-------- SUPPLIED ENTRIES

(** A list display or comprehension makes a new list object. *)
Definition new_list (ds : list Document) : M PyList := fun self =>
  (Return {| oid := fresh self; items := ds |},
   {| _name := _name self; _query_cache := _query_cache self;
      _next_id := _next_id self; stored := stored self;
      trace := trace self; fresh := S (fresh self) |}).

(** *** The methods *)

(** [__init__(self, storage, name, cache_size=10)], on a storage that
    holds [storage]. *)
Definition default_query_cache_capacity : nat := 10.

Definition __init__ (storage : option RawData) (name : string)
    (cache_size : option nat) : t :=
  {| _name := name;
     _query_cache := LRUCache.__init__ cache_size;
     _next_id := None;
     stored := storage;
     trace := [];
     fresh := 0 |}.

(** Every table of the snapshot is a dictionary here, so the branch
    for an entry that is not a [dict] has no counterpart. *)
Definition _read_table : M Tbl :=
  do raw_data <- storage_read;
  let raw_data := default [] raw_data in
  fun self =>
    Py.ret (default [] (ODict.get (_name self) raw_data)) self.

(** [updater] changes the table in place and may return something;
    here it returns the changed table next to its result. *)
Definition _update_table {A} (updater : Tbl -> M (A * Tbl)) : M A :=
  do raw_data <- storage_read;
  let raw_data := default [] raw_data in
  fun self =>
    let name := _name self in
    let table := default [] (ODict.get name raw_data) in
    (do '(result, table) <- updater table;
     do _ <- storage_write (ODict.set name table raw_data);
     Py.ret result) self.

Definition _get_next_id : M Z := fun self =>
  match _next_id self with
  | None =>
      (do table <- _read_table;
       let next_id :=
         match table with
         | [] => 1
         | (key, _) :: rest =>
             fold_left Z.max (ODict.keys rest) key + 1
         end in
       do _ <- set_next_id (Some next_id);
       Py.ret next_id) self
  | Some next_id =>
      (do _ <- set_next_id (Some (next_id + 1));
       Py.ret next_id) self
  end.

(** The query cache is an attribute of [self]. *)
Definition cache_contains (cond : Q) : M bool := fun self =>
  let '(b, c) := LRUCache.__contains__ cond (_query_cache self) in
  (do _ <- set_query_cache c; Py.ret b) self.

Definition cache_getitem (cond : Q) : M PyList := fun self =>
  match LRUCache.__getitem__ cond (_query_cache self) with
  | (inr docs, c) => (do _ <- set_query_cache c; Py.ret docs) self
  | (inl _, c) => (do _ <- set_query_cache c; Py.raise KeyErr) self
  end.

Definition cache_setitem (cond : Q) (docs : PyList) : M unit := fun self =>
  set_query_cache (LRUCache.__setitem__ cond docs (_query_cache self)) self.

Definition cache_clear : M unit := fun self =>
  set_query_cache (LRUCache.clear (_query_cache self)) self.

(** [insert(self, document)]. The name [document] is bound again to a
    plain [dict] when a [Document] comes in, and [updater] sees that
    binding. [final_doc_id] is the updater's result here. *)
Definition insert (document : PyObj) : M Z :=
  if negb (isinstance_Mapping document)
  then Py.raise (ValueError "Document is not a Mapping")
  else
    do '(doc_id, document) <-
      match document with
      | IsDocument d => Py.ret (doc_id d, PlainMapping (dict_of document))
      | _ => do doc_id <- _get_next_id; Py.ret (doc_id, document)
      end;
    let data := dict_of document in
    let updater (table : Tbl) : M (Z * Tbl) :=
      if ODict.mem doc_id table then
        if isinstance_Document document
        then Py.raise (ValueError "Document ID already exists")
        else
          do final_doc_id <- _get_next_id;
          Py.ret (final_doc_id, ODict.set final_doc_id data table)
      else Py.ret (doc_id, ODict.set doc_id data table) in
    do final_doc_id <- _update_table updater;
    do _ <- cache_clear;
    Py.ret final_doc_id.

(** The first loop of [insert_multiple]: check each document and give
    it an ID; the result is [data], whose first components are
    [doc_ids]. *)
Fixpoint insert_multiple_data (documents : list PyObj)
    : M (list (Z * Content)) :=
  match documents with
  | [] => Py.ret []
  | doc :: documents' =>
      if negb (isinstance_Mapping doc)
      then Py.raise (ValueError "Document is not a Mapping")
      else
        do doc_id <-
          match doc with
          | IsDocument d => Py.ret (doc_id d)
          | _ => _get_next_id
          end;
        do data <- insert_multiple_data documents';
        Py.ret ((doc_id, dict_of doc) :: data)
  end.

----------------

YOUR OBJECTIVE ▸ Report every line containing the string "PyObj" in the material.

WRITTEN REPLY ▸
Definition insert (document : PyObj) : M Z :=
Fixpoint insert_multiple_data (documents : list PyObj)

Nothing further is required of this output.